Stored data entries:

(** * Dead-code elimination over a dependency graph (gapid)

    A shallow embedding of
      - gapis/resolve/dependencygraph/dependency_graph.go
      - gapis/atom/transform/dead_code_elimination.go
    together with the properties of the state address map, the liveness
    tree, the backwards liveness sweep and the emitter.

    Conventions.
      - A Go panic is the result [Panic]; a walk along parent pointers that
        does not end within the number of nodes is [OutOfFuel] (the Go code
        would loop forever on a cyclic parent chain).
      - Go's [int] is taken to be 64 bits wide; [l.time++] wraps around.
      - A pointer [*livenessNode] always points into the slice [l.nodes]
        and is represented by its index, so that the aliasing between a
        node and the parent pointers of its children is kept.
      - A Go map is a [gmap]; where the code ranges over a map, the keys
        are taken in the order of [map_to_list].  The liveness computed
        does not depend on that order (see [viewMarkAll_Permutation]).
      - Two fields are renamed because record projections share one name
        space: [DependencyGraph.Roots] is [GraphRoots] and
        [addressMapping.parent] is [parentOf].
      - Logging, debug output and the benchmark counters are left out. *)

From Stdlib Require Import ZArith Lia.
From stdpp Require Import base option list gmap strings sorting.

Local Open Scope Z_scope.
Local Open Scope nat_scope.

(** ** Results of partial computations *)

Inductive result (A : Type) : Type :=
  | Ok (a : A)
  | Panic (msg : string)
  | OutOfFuel.
Arguments Ok {A} a.
Arguments Panic {A} msg.
Arguments OutOfFuel {A}.

Definition result_bind {A B} (f : A → result B) (m : result A) : result B :=
  match m with
  | Ok a => f a
  | Panic msg => Panic msg
  | OutOfFuel => OutOfFuel
  end.

#[global] Instance result_mbind : MBind result := @result_bind.
#[global] Instance result_mret : MRet result := @Ok.

(** [s[i]] on a slice. *)
Definition idx {A} (l : list A) (i : nat) : result A :=
  match l !! i with
  | Some x => Ok x
  | None => Panic "index out of range"
  end.

(** ** Machine integers *)

Definition intMax : Z := (2 ^ 63 - 1)%Z.

(** Two's complement wrap-around of a 64 bit [int]. *)
Definition wrapInt (z : Z) : Z := ((z + 2 ^ 63) mod 2 ^ 64 - 2 ^ 63)%Z.

(** [type StateAddress uint32]: the conversion from [int]. *)
Abbreviation StateAddress := nat (only parsing).
Definition NullStateAddress : StateAddress := 0.
Definition toStateAddress (n : nat) : StateAddress :=
  Z.to_nat (Z.of_nat n mod 2 ^ 32).

(** ** The liveness tree (dead_code_elimination.go) *)

Record livenessNode := mkNode {
  live : bool;
  anyLive : bool;
  timestamp : Z;
  parent : option nat
}.

Record livenessTree := mkTree {
  nodes : list livenessNode;
  time : Z
}.

Definition zeroNode : livenessNode := mkNode false false 0 None.

(** One iteration of the loop of [newLivenessTree]. *)
Definition linkParent (address par : StateAddress)
    (acc : result (list livenessNode)) : result (list livenessNode) :=
  ns ← acc;
  if decide (par = NullStateAddress) then Ok ns
  else
    n ← idx ns address;
    _ ← idx ns par;
    Ok (<[address := mkNode (live n) (anyLive n) (timestamp n) (Some par)]> ns).

Definition newLivenessTree (parents : gmap StateAddress StateAddress)
    : result livenessTree :=
  ns ← map_fold linkParent (Ok (replicate (size parents) zeroNode)) parents;
  Ok (mkTree ns 1%Z).
(** ** What the regular expressions of [extract_question] find *)

Module ExtractFacts.
Import Py Types Re LiveCodeBench Spec StringFacts.

Lemma take_drop (n : nat) (s : string) : take n s ++ drop n s = s.
Proof.
  revert s; induction n as [|n IH]; intros [|c s]; simpl; try reflexivity.
  now rewrite IH.
Qed.

Lemma startswith_inv (p s : string) :
  startswith p s = true -> s = p ++ drop (String.length p) s.
Proof.
  revert s; induction p as [|a p IH]; intros s H.
  - now rewrite drop_0.
  - destruct s as [|b s]; [discriminate H|].
    rewrite startswith_cons in H. apply andb_true_iff in H as [Hab H].
    apply Ascii.eqb_eq in Hab as ->. simpl. f_equal. now apply IH.
Qed.

Lemma greedy_inv {A} (cont : string -> option A) (s : string) (k j : nat) (r : A) :
  greedy cont s k = Some (j, r) -> j <= k /\ cont (drop j s) = Some r.
Proof.
  induction k as [|k IH]; cbn [greedy].
  - destruct (cont (drop 0 s)) as [r'|] eqn:Hc; [|discriminate].
    intros [= <- <-]. auto.
  - destruct (cont (drop (S k) s)) as [r'|] eqn:Hc.
    + intros [= <- <-]. auto.
    + intros H. apply IH in H as [? ?]. split; [lia | assumption].
Qed.

Lemma search_inv (p : list item) (gs : list string) :
  forall s, search p s = Some gs ->
            exists pre s', s = pre ++ s' /\ match_here p s' = Some gs.
Proof.
  induction s as [|c s IH]; cbn [search];
    destruct (match_here p _) as [g|] eqn:Hm.
  - intros [= <-]. exists EmptyString, EmptyString. auto.
  - discriminate.
  - intros [= <-]. exists EmptyString, (String c s). auto.
  - intros H. apply IH in H as (pre & s' & -> & H).
    exists (String c pre), s'. auto.
Qed.

(** A match of a literal, a group and a literal at the start of [s]. *)
Lemma match_lit_group_lit_inv (open close s : string) (gs : list string) :
  match_here [Lit open; Group; Lit close] s = Some gs ->
  exists g rest, gs = [g] /\ s = open ++ g ++ close ++ rest.
Proof.
  cbn [match_here].
  destruct (startswith open s) eqn:Hopen; [|discriminate].
  apply startswith_inv in Hopen.
  destruct (greedy _ _ _) as [[k gs']|] eqn:Hg; [|discriminate].
  apply greedy_inv in Hg as [_ Hg].
  destruct (startswith close _) eqn:Hclose; [|discriminate].
  apply startswith_inv in Hclose. injection Hg as <-. intros [= <-].
  eexists _, _. split; [reflexivity|].
  rewrite <- Hclose, take_drop. exact Hopen.
Qed.

(** X14.  Whenever [extract_question] returns, what it returns stands in the
    prompt between the markers: the question between [### Question:] with
    its line end and a blank line followed by [### Format:]; the starter
    code, or the placeholder [# YOUR CODE HERE] when none is returned,
    inside a python fence that follows [### Format: ] and is closed by a
    fence and a blank line.  The placeholder itself is never returned as a
    starter code. *)
Theorem extract_question_sound (prompt question : string)
    (start_code : option string)
    (Hret : extract_question prompt = Ret (question, start_code)) :
  (exists pre post,
     prompt = pre ++ question_open ++ question ++ question_close ++ post)
  /\ (exists pre mid post,
        prompt = pre ++ "### Format: " ++ mid ++ fence_open
                 ++ default "# YOUR CODE HERE" start_code
                 ++ fence_close ++ post)
  /\ start_code <> Some "# YOUR CODE HERE".
Proof.
  unfold extract_question in Hret.
  destruct (search question_re prompt) as [q|] eqn:Hq; [|discriminate].
  destruct (search start_code_re prompt) as [c|] eqn:Hc; [|discriminate].
  injection Hret as <- <-.
  apply search_inv in Hq as (pre & s & Hp & Hq).
  apply match_lit_group_lit_inv in Hq as (g & rest & -> & ->).
  apply search_inv in Hc as (pre' & s' & Hp' & Hc).
  unfold start_code_re in Hc. rewrite FewshotFacts.match_lit in Hc.
  destruct (startswith "### Format: " s') eqn:Hf; [|discriminate].
  apply startswith_inv in Hf.
  rewrite FewshotFacts.match_star in Hc.
  destruct (greedy _ _ _) as [[k gs]|] eqn:Hg; [|discriminate].
  injection Hc as ->.
  apply greedy_inv in Hg as [_ Hg].
  apply match_lit_group_lit_inv in Hg as (S & rest' & -> & Hs).
  cbn [group1 hd]. split; [|split].
  - exists pre, rest. exact Hp.
  - exists pre', (take k (drop (String.length "### Format: ") s')), rest'.
    assert (HS : default "# YOUR CODE HERE"
                   (if String.eqb S "# YOUR CODE HERE" then None else Some S) = S).
    { destruct (String.eqb_spec S "# YOUR CODE HERE") as [->|_]; reflexivity. }
    rewrite HS, Hp', Hf at 1. do 2 f_equal.
    rewrite <- (take_drop k (drop _ s')) at 1. f_equal. exact Hs.
  - destruct (String.eqb_spec S "# YOUR CODE HERE") as [->|Hne]; congruence.
Qed.
(** X15. Closing a document forgets its cached settings and no others: in
    a server with the configuration capability the next request for the
    closed document asks the client again, and any other document gets
    what it got before. *)
Theorem closing_forgets_cached_settings :
  forall sv getConfiguration document,
    hasConfigurationCapability sv = true ->
    fst (getDocumentSettings getConfiguration (onDidClose document sv)
           (uri document))
    = getConfiguration (uri document) /\
    forall other,
      other <> uri document ->
      fst (getDocumentSettings getConfiguration (onDidClose document sv) other)
      = fst (getDocumentSettings getConfiguration sv other).
Proof.
  intros sv g document Hc. unfold getDocumentSettings, onDidClose.
  cbn [hasConfigurationCapability documentSettings]. rewrite Hc. cbn [negb].
  split.
  - rewrite lookup_delete_eq. reflexivity.
  - intros other Hne. rewrite lookup_delete_ne by congruence.
    destruct (documentSettings sv !! other); reflexivity.
Qed.

Lemma closing_forgets_cached_settings_witness :
  let document := documentOf ["INT x"] in
  let sv := mkServer true false false defaultSettings
              {[ uri document := mkSettings 3 ]} ∅ in
  hasConfigurationCapability sv = true /\
  fst (getDocumentSettings (fun _ => mkSettings 7) sv (uri document))
  = mkSettings 3 /\
  fst (getDocumentSettings (fun _ => mkSettings 7) (onDidClose document sv)
         (uri document))
  = mkSettings 7.
Proof.
  cbv zeta. split; [reflexivity|].
  split; [vm_compute; reflexivity|].
  exact (proj1 (closing_forgets_cached_settings
                  (mkServer true false false defaultSettings
                     {[ uri (documentOf ["INT x"]) := mkSettings 3 ]} ∅)
                  (fun _ => mkSettings 7) (documentOf ["INT x"]) eq_refl)).
Defined.

(** X16. The content-change handler leaves the three capability flags and
    the global settings as they are, and with an unchanged client
    configuration every document gets the same settings after it as
    before: all it may do is cache the settings of the changed document. *)
Theorem content_change_keeps_settings :
  forall getConfiguration document sv,
    let sv' := onDidChangeContent getConfiguration document sv in
    globalSettings sv' = globalSettings sv /\
    hasConfigurationCapability sv' = hasConfigurationCapability sv /\
    hasWorkspaceFolderCapability sv' = hasWorkspaceFolderCapability sv /\
    hasDiagnosticRelatedInformationCapability sv'
    = hasDiagnosticRelatedInformationCapability sv /\
    forall resource,
      fst (getDocumentSettings getConfiguration sv' resource)
      = fst (getDocumentSettings getConfiguration sv resource).
Proof.
  intros g document sv. cbv zeta.
  unfold onDidChangeContent, validateTextDocument.
  destruct (getDocumentSettings g sv (uri document)) as [s sv1] eqn:H1.
  cbn [snd]. unfold getDocumentSettings in H1.
  destruct (hasConfigurationCapability sv) eqn:Hc; cbn [negb] in H1.
  - destruct (documentSettings sv !! uri document) as [s0|] eqn:Hs;
      inversion H1; subst; clear H1.
    + rewrite Hc. repeat split; reflexivity.
    + cbn [documents globalSettings hasConfigurationCapability
             hasWorkspaceFolderCapability
             hasDiagnosticRelatedInformationCapability].
      repeat (split; [reflexivity|]).
      intros r. unfold getDocumentSettings.
      cbn [hasConfigurationCapability documentSettings negb].
      rewrite Hc. cbn [negb].
      destruct (decide (uri document = r)) as [<-|Hne].
      * rewrite lookup_insert_eq, Hs. reflexivity.
      * rewrite lookup_insert_ne by assumption.
        destruct (documentSettings sv !! r); reflexivity.
  - inversion H1; subst. rewrite Hc. repeat split; reflexivity.
Qed.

[WHAT THE TASK REQUIRES]: Search the data and copy each line containing "Instance".

[COMPLETED TASK]:
#[global] Instance result_mbind : MBind result := @result_bind.
#[global] Instance result_mret : MRet result := @Ok.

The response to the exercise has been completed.